Book Review: Front Lines (Michael Grant)

* I have been given a copy of this book in exchange for an honest review *

Publisher: Electric Monkey

Pages: 576

Release Date: January 26th 2016

Summary (from Goodreads):

World War II, 1942. A court decision makes women subject to the draft and eligible for service. The unproven American army is going up against the greatest fighting force ever assembled, the armed forces of Nazi Germany.

Three girls sign up to fight. Rio Richlin, Frangie Marr, and Rainy Schulterman are average girls, girls with dreams and aspirations, at the start of their lives, at the start of their loves. Each has her own reasons for volunteering: Rio fights to honor her sister; Frangie needs money for her family; Rainy wants to kill Germans. For the first time they leave behind their homes and families—to go to war.

These three daring young women will play their parts in the war to defeat evil and save the human race. As the fate of the world hangs in the balance, they will discover the roles that define them on the front lines. They will fight the greatest war the world has ever known.

Review:

I loved the idea of this book as soon as I read the blurb. I feel I’ve heard of a lot of twists on WWII, most of them being ‘what if the Nazi’s won the war?’ I felt this was such a small thing to tweak – having women fighting alongside men – but gave so many possibilities, and I couldn’t wait to get reading.

I struggled a little to get into it at first, but I’d blame this on Christmas time/a bit of a reading slump. I came back to it in 2016 with fresh eyes and was quickly sucked in. The story follows three main women at war – Rio, Frangie and Rainy – who are all in different units, doing very different jobs, but whose paths do eventually cross.

The book progresses quite slowly at first.
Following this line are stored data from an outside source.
(** * Model cards: a shallow embedding of [sofa/utils/backend/modelcard.py]

    The module turns training logs and a summary record into a markdown
    model card.  Python values are embedded as follows.

    - [str] is [string]; the text handled here is ASCII, so [len] is
      [String.length] and [lower]/[capitalize] act on the letters A-Z, a-z.
    - [int] is [Z]; [float] is an IEEE binary64 number, [PrimFloat.float].
    - a [dict] is an association list in insertion order with unique keys;
      assigning to a key that is present keeps its position.
    - an exception is a [Raise] result of the error monad [result]. *)

From Stdlib Require Import String Ascii List ZArith Lia Bool PrimFloat.
From Stdlib Require Import DecimalString.
Import ListNotations.

Set Warnings "-inexact-float".

Local Open Scope string_scope.
Local Open Scope list_scope.
Local Open Scope Z_scope.

(** [s + t] on strings. *)
Infix "+++" := String.append (at level 60, right associativity).

(** ** Exceptions *)

Inductive exn : Type :=
| IndexError
| KeyError
| TypeError.

Inductive result (A : Type) : Type :=
| Ok (a : A)
| Raise (e : exn).

Arguments Ok {A} a.
Arguments Raise {A} e.

Definition bind {A B : Type} (m : result A) (k : A -> result B) : result B :=
  match m with
  | Ok a => k a
  | Raise e => Raise e
  end.

Notation "x <- m ;; k" := (bind m (fun x => k))
  (at level 61, m at next level, right associativity).
Notation "' p <- m ;; k" := (bind m (fun x => match x with p => k end))
  (at level 61, p pattern, m at next level, right associativity).

(** [mapM f l]: a comprehension whose body may raise, left to right. *)
Fixpoint mapM {A B : Type} (f : A -> result B) (l : list A) : result (list B) :=
  match l with
  | [] => Ok []
  | a :: l' => b <- f a ;; bs <- mapM f l' ;; Ok (b :: bs)
  end.

(** [foldM f l acc]: a [for] loop over [l] that updates [acc] and may raise. *)
Fixpoint foldM {A S : Type} (f : S -> A -> result S) (l : list A) (acc : S)
  : result S :=
  match l with
  | [] => Ok acc
  | a :: l' => acc' <- f acc a ;; foldM f l' acc'
  end.

(** ** Strings *)

Module Str.

Definition nl : string := String (ascii_of_nat 10) EmptyString.

Definition len (s : string) : Z := Z.of_nat (String.length s).

Definition is_upper (c : ascii) : bool :=
  let n := nat_of_ascii c in (Nat.leb 65 n && Nat.leb n 90)%bool.

Definition is_lower (c : ascii) : bool :=
  let n := nat_of_ascii c in (Nat.leb 97 n && Nat.leb n 122)%bool.

Definition lower_char (c : ascii) : ascii :=
  if is_upper c then ascii_of_nat (nat_of_ascii c + 32) else c.

Definition upper_char (c : ascii) : ascii :=
  if is_lower c then ascii_of_nat (nat_of_ascii c - 32) else c.

Fixpoint map (f : ascii -> ascii) (s : string) : string :=
  match s with
  | EmptyString => EmptyString
  | String c s' => String (f c) (map f s')
  end.

(** [s.lower()] *)
Definition lower (s : string) : string := map lower_char s.

(** [s.replace(a, b)] for one-character [a] and [b]. *)
Definition replace_char (a b : ascii) (s : string) : string :=
  map (fun c => if Ascii.eqb c a then b else c) s.

(** [s.capitalize()] *)
Definition capitalize (s : string) : string :=
  match s with
  | EmptyString => EmptyString
  | String c s' => String (upper_char c) (lower s')
  end.

(** [s.split(sep)] for a one-character [sep]: never empty, [""] gives [[""]]. *)
Fixpoint split (sep : ascii) (s : string) : list string :=
  match s with
  | EmptyString => [EmptyString]
  | String c s' =>
      if Ascii.eqb c sep then EmptyString :: split sep s'
      else match split sep s' with
           | [] => [String c EmptyString]
           | w :: ws => String c w :: ws
           end
  end.

(** [sep.join(parts)] *)
Definition join (sep : string) (parts : list string) : string :=
  String.concat sep parts.

(** [s.startswith(p)] *)
Definition startswith (p s : string) : bool := String.prefix p s.

(** [s[n:]] *)
Fixpoint drop (n : nat) (s : string) : string :=
  match n, s with
  | O, _ => s
  | S n', String _ s' => drop n' s'
  | S _, EmptyString => EmptyString
  end.

(** [s * n]: the empty string when [n <= 0]. *)
Definition repeat (s : string) (n : Z) : string :=
  String.concat "" (List.repeat s (Z.to_nat n)).

(** [str(n)] for an [int]. *)
Definition of_Z (n : Z) : string := NilZero.string_of_int (Z.to_int n).

(** [x in l] for a list of strings. *)
Definition mem (x : string) (l : list string) : bool :=
  existsb (String.eqb x) l.

End Str.

(** ** Values *)

(** The values a log record, a table row or a hyperparameter mapping holds. *)
Inductive value : Type :=
| VNone
| VInt (n : Z)
| VFloat (x : float)
| VStr (s : string).

(** ** Dictionaries *)

(** Keys are compared with [==]. *)
Class EqKey (K : Type) : Type := { keqb : K -> K -> bool }.

#[export] Instance string_EqKey : EqKey string := {| keqb := String.eqb |}.
(** * Picus token helper: a shallow embedding of [scripts/picus-token-helper.py]

    The script keeps a refresh token, an access token and an expiry in a
    [PicusTokenHelper] object, reads and writes them as a JSON document on
    disk, exchanges the refresh token for an access token over HTTP and
    probes the API with it.

    The embedding follows the script method by method.  The object, the file
    system, the console and standard input are threaded through a small
    state-and-exception monad; the clock, the [datetime] library, the
    outcome of file writes and the remote server are read from an
    environment record.  Values that come out of [json.load] or
    [response.json()] are untyped in Python, so the fields of the object hold
    arbitrary JSON values and every [if x:] is Python truthiness.

    Conventions of the model:
    - a file is what [json.load] makes of it: a document, text that does
      not parse, or something that cannot be read; [json.dump] followed by
      [json.load] gives the document back;
    - the clock stands still during one run;
    - [datetime] and [requests] are libraries outside the script: the
      arithmetic of the former is left to the environment, and of the
      latter [raise_for_status] raises exactly for the codes 400 to 599;
    - strings are byte strings, which agrees with Python on ASCII text. *)

From Stdlib Require Import ZArith String Ascii SpecFloat.
From stdpp Require Import base option list strings gmap.

Local Set Warnings "-register-all".
Local Open Scope string_scope.
Local Open Scope Z_scope.

(** ** JSON values as Python sees them *)

Module Json.

(** What [json.load] produces: [None], [bool], [int], [float], [str],
    [list] and [dict] with string keys.  A dict keeps insertion order, so
    it is an association list with distinct keys. *)
Inductive json : Type :=
| JNull
| JBool (b : bool)
| JInt (z : Z)
| JFloat (f : spec_float)
| JStr (s : string)
| JList (l : list json)
| JObj (kvs : list (string * json)).

(** [bool(v)]: [None], [False], zero, and the empty string, list and
    dict are false; everything else (NaN included) is true. *)
Definition truthy (v : json) : bool :=
  match v with
  | JNull => false
  | JBool b => b
  | JInt z => negb (z =? 0)
  | JFloat (S754_zero _) => false
  | JFloat _ => true
  | JStr s => negb (String.eqb s "")
  | JList l => match l with [] => false | _ => true end
  | JObj kvs => match kvs with [] => false | _ => true end
  end.

(** [v == s] for a string literal [s]: only an equal [str] compares
    equal. *)
Definition eq_str (v : json) (s : string) : bool :=
  match v with
  | JStr t => String.eqb t s
  | _ => false
  end.

(** [bool] is a subclass of [int]; these are the values arithmetic and
    ordering accept as integers. *)
Definition as_int (v : json) : option Z :=
  match v with
  | JInt z => Some z
  | JBool b => Some (if b then 1 else 0)
  | _ => None
  end.

Definition is_number (v : json) : bool :=
  match v with
  | JInt _ | JBool _ | JFloat _ => true
  | _ => false
  end.

(** [f > n] for a float [f] and an int [n]; Python compares the two
    exactly, and every comparison with NaN is false. *)
Definition float_gt_int (f : spec_float) (n : Z) : bool :=
  match f with
  | S754_zero _ => n <? 0
  | S754_infinity s => negb s
  | S754_nan => false
  | S754_finite s m e =>
      let sm := if s then Z.neg m else Z.pos m in
      if 0 <=? e then n <? sm * 2 ^ e
      else n * 2 ^ (- e) <? sm
  end.

(** Lookup in an association list, first binding. *)
Fixpoint find_key (k : string) (kvs : list (string * json)) : option json :=
  match kvs with
  | [] => None
  | (k', v) :: rest => if String.eqb k k' then Some v else find_key k rest
  end.

(** [d[k] = v]: replace the value in place, or append a new key. *)
Fixpoint set_item (k : string) (v : json) (kvs : list (string * json))
  : list (string * json) :=
  match kvs with
  | [] => [(k, v)]
  | (k', v') :: rest =>
      if String.eqb k k' then (k, v) :: rest
      else (k', v') :: set_item k v rest
  end.

(** [d.get(k)] for a dict [d]: the value, or [None]. *)
Definition get (kvs : list (string * json)) (k : string) : json :=
  default JNull (find_key k kvs).

(** [d.get(k, dflt)]. *)
Definition get_default (kvs : list (string * json)) (k : string)
    (dflt : json) : json :=
  default dflt (find_key k kvs).

(** [v[:n]]: defined on strings and lists only.  (Strings are byte
    strings here; Python counts code points, which is the same on
    ASCII text.) *)
Definition slice_prefix (n : nat) (v : json) : option json :=
  match v with
  | JStr s => Some (JStr (String.substring 0 n s))
  | JList l => Some (JList (take n l))
  | _ => None
  end.

(** [len(v)]: defined on strings, lists and dicts. *)
Definition len (v : json) : option Z :=
  match v with
  | JStr s => Some (Z.of_nat (String.length s))
  | JList l => Some (Z.of_nat (List.length l))
  | JObj kvs => Some (Z.of_nat (List.length kvs))
  | _ => None
  end.

End Json.
Export Json.

(** ** The world around the script *)

(** What a path names, as [load_tokens] can tell the cases apart:
    something [open] or [read] fails on (a directory, a file without read
    permission), text [json.load] rejects, or a JSON document. *)
Inductive node : Type :=
| Unreadable
| Malformed
| Document (v : json).

(** [open(path, 'w')] followed by [json.dump]: the write goes through, or
    [open] raises and the file is untouched, or the file was truncated and
    the write raises before the document is complete. *)
Inductive write_outcome : Type :=
| WriteOk
| OpenFails
| DumpFails.

Record response : Type := Response {
  status_code : Z;
  text : string;
  (** [response.json()]: the parsed body, or [None] when parsing raises. *)
  body_json : option json
}.

(** [requests.post] and [requests.get] with [timeout=30]: the exception
    raised, or the response received. *)
Inductive net_result : Type :=
| NetTimeout
| NetConnectionError
| NetOtherError
| NetResponse (r : response).

(** The parts of the world the script only reads. *)
Record Env : Type := {
  (** [time.time()] in whole milliseconds. *)
  clock_ms : Z;
  (** [datetime.now().isoformat()]. *)
  now_iso : string;
  (** Lines 54-56 of [load_tokens] on a numeric [stored_timestamp]: the age
      in whole days, or [None] when [datetime.fromtimestamp] raises. *)
  token_age_days : json -> option Z;
  (** Whether [datetime.fromtimestamp(v)] returns for a numeric [v]. *)
  fromtimestamp_ok : json -> bool;
  open_write : string -> write_outcome;
  chmod_ok : string -> bool;
  (** The server: [POST url] with JSON body [{"refresh_token": v}], and
      [GET url] with the bearer token [v]. *)
  http_post : string -> json -> net_result;
  http_get : string -> json -> net_result
}.

(** [int(time.time())]: truncation of the clock to whole seconds. *)
Definition time_s (E : Env) : Z := Z.quot (clock_ms E) 1000.

(** [int(time.time() * 1000)]. *)
Definition time_ms (E : Env) : Z := clock_ms E.

(** ** Console output and other observable actions *)

(** One constructor per [print] statement of the script, carrying the values
    its f-string interpolates. *)
Inductive message : Type :=
(* load_tokens *)
| MsgTokenFileNotFound (path : string)
| MsgNoRefreshTokenInFile
| MsgUpdateRefreshToken
| MsgLoadedRefreshToken (age_days : Z)
| MsgOlderThanSixMonths
| MsgNoTimestamp
| MsgErrorLoading
(* save_tokens *)
| MsgSavedSecure (path : string)
| MsgSavedNoPermissions (path : string)
| MsgErrorSaving
(* create_example_token_file *)
| MsgExampleCreated (path : string)
| MsgUpdateWithRealToken
| MsgErrorCreating
(* authenticate *)
| MsgNoRefreshTokenAvailable
| MsgAuthenticating (url : string)
| MsgAuthSuccessful
| MsgAccessTokenPrefix (prefix : json)
| MsgExpires (expire_at : json)
| MsgExpiresInOneHour
| MsgNoAccessTokenReceived
| MsgRequestTimeout
| MsgConnectionError
| MsgHttpError
| MsgStatus (code : Z)
| MsgResponse (body : string)
| MsgAuthenticationError
(* test_api_connection *)
| MsgNoAccessTokenForTesting
| MsgTestingConnection (url : string)
| MsgApiTestSuccessful
| MsgFoundAgents (count : Z)
| MsgApiTestFailed (code : Z)
| MsgTokenMayBeExpired
| MsgInsufficientPermissions
| MsgApiTestError
(* get_token_status *)
| MsgBlankAndRule
| MsgRule
| MsgTitleTokenStatus
| MsgRefreshPlaceholder
| MsgRefreshSet
| MsgRefreshNotSet
| MsgAccessValid (minutes : Z)
| MsgAccessValidFloat (expires : spec_float) (now : Z)
| MsgAccessExpired
| MsgAccessNotSet
| MsgBaseUrl (url : string)
| MsgTokenFile (path : string)
(* interactive_setup *)
| MsgTitleSetupWizard
| MsgStep1
| MsgCurrentBaseUrl (url : string)
| MsgStep2
| MsgStep2Help (line : nat)
| MsgNoTokenProvided
| MsgStep3
| MsgStep4
| MsgSetupCompleted
| MsgThreatFlowReady
| MsgAuthWorkedApiFailed
| MsgPermissionsOrNetwork
| MsgSetupFailed
(* main *)
| MsgHintCreateExample
| MsgTestingIntegration
| MsgTestingAuthentication.

(** The two questions of the setup wizard. *)
Inductive prompt : Type := PromptUrl | PromptToken.

Inductive event : Type :=
| Print (m : message)
(** [input(prompt)] writes its prompt. *)
| Prompt (p : prompt)
| HttpPost (url : string) (refresh : json)
| HttpGet (url : string) (bearer : json)
| FileWrite (path : string)
| Chmod (path : string).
We see the girls signing up, each for various different, but equally valid reasons, and then them in training, before they finally go off on assignments. I was glad the book didn’t linger on training too long – I know it’s probably an important part but it just felt like something I would have read before/seen in various films.

I knew that attitudes to women would be a big part of the story, and I did enjoy reading the different ways men reacted to living and training and fighting alongside them – some were more accepting than others, understanding that it was whatever was needed to win the war, but these were a minority. There was a lot of lewd jokes and gestures, and mostly an expectation that the women would be little more than secretaries/support roles, which is why I loved that they end up on the front line (hence the title) and one of them is even the first to get kills in. The women are all very different characters – no one is ‘a wimp’ or ‘one of the guys’ or any stereotypes like that, which is what makes this book work.

What took me by surprise was the attitudes towards Frangie, a black woman at war, and her fellow black soldiers, whether they were men or women. It’s probably naive of me but I’d not really thought about racism being a big thing around war time, but this books shows how there were separate ‘coloured units’ and a lot of the white soldiers wouldn’t want to be looked at by a coloured doctor like Frangie, even when desperately injured. It made me sad that those attitudes existed, and while I know we’re not perfect these days, it’s a hell of a lot better than that.

The story is framed by an unknown narrator, talking from near the end of the war, injured in some way although we don’t know how. It’s a clever device as they tell the story of all three girls, and don’t reveal who they are themselves. I’m hoping it is someone we know, but I’m glad they remain unknown for now – it puts more weight on the fate of the girls because you don’t know who survives.

The worst thing about this book is that it’s the first of a series and I’ll probably have to wait a year to read the sequel. I love the idea and the characters and can’t wait to find out what happens to them all. This is definitely one to read in 2016.